Problem requirements. Which lines below fall between the one containing "row_SqlState : string;" and the one containing "Definition MADB_ERR_21S02 : nat := 28."? Repeat them exactly, counting both of those lines, and add nothing else.

Source data.
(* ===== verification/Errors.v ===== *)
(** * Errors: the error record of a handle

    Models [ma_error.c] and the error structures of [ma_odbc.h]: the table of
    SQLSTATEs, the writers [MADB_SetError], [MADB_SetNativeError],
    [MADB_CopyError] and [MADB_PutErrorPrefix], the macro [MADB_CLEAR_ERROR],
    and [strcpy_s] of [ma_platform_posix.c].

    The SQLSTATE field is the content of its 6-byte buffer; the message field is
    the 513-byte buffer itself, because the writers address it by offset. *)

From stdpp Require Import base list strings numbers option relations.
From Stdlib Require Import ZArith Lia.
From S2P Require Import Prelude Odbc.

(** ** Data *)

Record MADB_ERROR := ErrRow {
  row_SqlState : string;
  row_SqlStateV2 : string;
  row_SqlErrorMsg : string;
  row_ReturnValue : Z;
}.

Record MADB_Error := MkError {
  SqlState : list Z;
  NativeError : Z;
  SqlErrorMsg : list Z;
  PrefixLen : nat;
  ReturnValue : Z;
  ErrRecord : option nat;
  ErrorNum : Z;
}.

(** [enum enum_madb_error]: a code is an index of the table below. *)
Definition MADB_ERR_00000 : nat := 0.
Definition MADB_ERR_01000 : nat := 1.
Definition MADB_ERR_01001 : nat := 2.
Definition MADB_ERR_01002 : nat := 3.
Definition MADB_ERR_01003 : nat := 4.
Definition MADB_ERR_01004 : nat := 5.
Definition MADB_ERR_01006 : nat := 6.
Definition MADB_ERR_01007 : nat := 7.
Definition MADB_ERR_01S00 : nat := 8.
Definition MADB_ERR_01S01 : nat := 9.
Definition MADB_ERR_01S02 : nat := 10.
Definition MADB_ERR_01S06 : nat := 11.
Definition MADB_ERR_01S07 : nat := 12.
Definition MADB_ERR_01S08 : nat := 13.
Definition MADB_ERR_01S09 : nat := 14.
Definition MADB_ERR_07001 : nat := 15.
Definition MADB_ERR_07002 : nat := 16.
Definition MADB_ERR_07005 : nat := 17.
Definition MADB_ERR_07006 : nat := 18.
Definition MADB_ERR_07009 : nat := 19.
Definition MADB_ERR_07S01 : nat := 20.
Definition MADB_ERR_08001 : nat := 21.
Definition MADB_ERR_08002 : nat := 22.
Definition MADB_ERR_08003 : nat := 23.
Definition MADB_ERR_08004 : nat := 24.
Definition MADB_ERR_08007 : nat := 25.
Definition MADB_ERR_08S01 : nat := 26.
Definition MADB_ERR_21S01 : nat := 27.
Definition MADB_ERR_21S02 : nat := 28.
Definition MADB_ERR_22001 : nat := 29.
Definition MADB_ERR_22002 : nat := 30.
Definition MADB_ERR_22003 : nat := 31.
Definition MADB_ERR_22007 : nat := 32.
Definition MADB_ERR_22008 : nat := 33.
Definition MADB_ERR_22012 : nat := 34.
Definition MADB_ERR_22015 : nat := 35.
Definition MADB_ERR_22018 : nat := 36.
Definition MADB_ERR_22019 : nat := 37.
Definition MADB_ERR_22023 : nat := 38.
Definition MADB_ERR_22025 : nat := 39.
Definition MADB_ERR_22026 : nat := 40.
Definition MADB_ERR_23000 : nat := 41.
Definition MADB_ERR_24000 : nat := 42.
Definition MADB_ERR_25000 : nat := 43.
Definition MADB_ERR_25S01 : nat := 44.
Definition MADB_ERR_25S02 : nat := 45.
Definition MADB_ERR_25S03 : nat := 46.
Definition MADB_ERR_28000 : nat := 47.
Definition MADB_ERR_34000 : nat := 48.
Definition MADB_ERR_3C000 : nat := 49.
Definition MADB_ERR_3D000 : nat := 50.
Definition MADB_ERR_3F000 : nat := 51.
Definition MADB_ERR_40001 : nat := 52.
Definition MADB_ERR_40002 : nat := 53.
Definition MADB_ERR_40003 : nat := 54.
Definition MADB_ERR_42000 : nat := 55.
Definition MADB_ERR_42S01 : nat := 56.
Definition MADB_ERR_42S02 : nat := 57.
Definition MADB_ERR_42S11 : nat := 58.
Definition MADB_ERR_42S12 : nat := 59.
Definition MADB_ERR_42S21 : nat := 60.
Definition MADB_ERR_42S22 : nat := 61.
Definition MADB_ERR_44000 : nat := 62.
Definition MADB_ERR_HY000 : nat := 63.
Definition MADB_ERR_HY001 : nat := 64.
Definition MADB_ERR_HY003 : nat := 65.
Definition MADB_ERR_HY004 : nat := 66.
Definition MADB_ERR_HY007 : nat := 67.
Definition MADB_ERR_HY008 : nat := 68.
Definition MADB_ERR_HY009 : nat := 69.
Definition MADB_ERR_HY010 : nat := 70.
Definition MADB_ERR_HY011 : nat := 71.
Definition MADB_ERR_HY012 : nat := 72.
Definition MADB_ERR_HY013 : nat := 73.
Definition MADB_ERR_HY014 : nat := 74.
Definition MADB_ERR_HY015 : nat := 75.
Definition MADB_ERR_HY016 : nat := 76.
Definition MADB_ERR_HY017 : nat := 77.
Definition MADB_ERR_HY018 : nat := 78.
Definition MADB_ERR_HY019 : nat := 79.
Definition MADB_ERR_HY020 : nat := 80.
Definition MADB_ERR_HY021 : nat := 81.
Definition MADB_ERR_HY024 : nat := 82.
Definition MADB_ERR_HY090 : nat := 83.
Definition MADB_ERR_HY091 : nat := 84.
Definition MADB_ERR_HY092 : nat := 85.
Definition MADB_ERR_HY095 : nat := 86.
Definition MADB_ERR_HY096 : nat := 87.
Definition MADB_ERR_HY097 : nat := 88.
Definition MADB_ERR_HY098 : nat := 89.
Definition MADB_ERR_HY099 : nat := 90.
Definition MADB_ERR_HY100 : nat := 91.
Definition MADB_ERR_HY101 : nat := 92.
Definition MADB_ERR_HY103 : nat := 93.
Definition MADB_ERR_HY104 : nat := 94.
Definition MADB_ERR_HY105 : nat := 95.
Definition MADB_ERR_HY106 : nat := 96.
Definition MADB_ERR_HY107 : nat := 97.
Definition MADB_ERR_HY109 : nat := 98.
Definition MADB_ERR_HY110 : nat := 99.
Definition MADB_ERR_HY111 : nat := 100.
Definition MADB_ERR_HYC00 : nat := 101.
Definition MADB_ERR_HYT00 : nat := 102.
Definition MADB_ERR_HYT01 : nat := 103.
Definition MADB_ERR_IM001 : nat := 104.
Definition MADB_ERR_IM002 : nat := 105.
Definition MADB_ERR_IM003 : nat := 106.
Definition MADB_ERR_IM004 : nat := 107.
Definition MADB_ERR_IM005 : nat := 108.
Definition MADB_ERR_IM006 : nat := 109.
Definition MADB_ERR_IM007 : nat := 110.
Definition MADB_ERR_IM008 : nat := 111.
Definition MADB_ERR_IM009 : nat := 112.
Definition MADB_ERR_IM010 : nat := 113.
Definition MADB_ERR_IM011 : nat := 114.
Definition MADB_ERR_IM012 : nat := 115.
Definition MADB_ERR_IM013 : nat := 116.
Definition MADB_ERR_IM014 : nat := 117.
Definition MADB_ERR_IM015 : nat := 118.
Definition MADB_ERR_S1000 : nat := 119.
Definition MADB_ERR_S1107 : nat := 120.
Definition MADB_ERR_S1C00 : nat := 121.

Answer section.
  row_SqlState : string;
  row_SqlStateV2 : string;
  row_SqlErrorMsg : string;
  row_ReturnValue : Z;
}.

Record MADB_Error := MkError {
  SqlState : list Z;
  NativeError : Z;
  SqlErrorMsg : list Z;
  PrefixLen : nat;
  ReturnValue : Z;
  ErrRecord : option nat;
  ErrorNum : Z;
}.

(** [enum enum_madb_error]: a code is an index of the table below. *)
Definition MADB_ERR_00000 : nat := 0.
Definition MADB_ERR_01000 : nat := 1.
Definition MADB_ERR_01001 : nat := 2.
Definition MADB_ERR_01002 : nat := 3.
Definition MADB_ERR_01003 : nat := 4.
Definition MADB_ERR_01004 : nat := 5.
Definition MADB_ERR_01006 : nat := 6.
Definition MADB_ERR_01007 : nat := 7.
Definition MADB_ERR_01S00 : nat := 8.
Definition MADB_ERR_01S01 : nat := 9.
Definition MADB_ERR_01S02 : nat := 10.
Definition MADB_ERR_01S06 : nat := 11.
Definition MADB_ERR_01S07 : nat := 12.
Definition MADB_ERR_01S08 : nat := 13.
Definition MADB_ERR_01S09 : nat := 14.
Definition MADB_ERR_07001 : nat := 15.
Definition MADB_ERR_07002 : nat := 16.
Definition MADB_ERR_07005 : nat := 17.
Definition MADB_ERR_07006 : nat := 18.
Definition MADB_ERR_07009 : nat := 19.
Definition MADB_ERR_07S01 : nat := 20.
Definition MADB_ERR_08001 : nat := 21.
Definition MADB_ERR_08002 : nat := 22.
Definition MADB_ERR_08003 : nat := 23.
Definition MADB_ERR_08004 : nat := 24.
Definition MADB_ERR_08007 : nat := 25.
Definition MADB_ERR_08S01 : nat := 26.
Definition MADB_ERR_21S01 : nat := 27.
Definition MADB_ERR_21S02 : nat := 28.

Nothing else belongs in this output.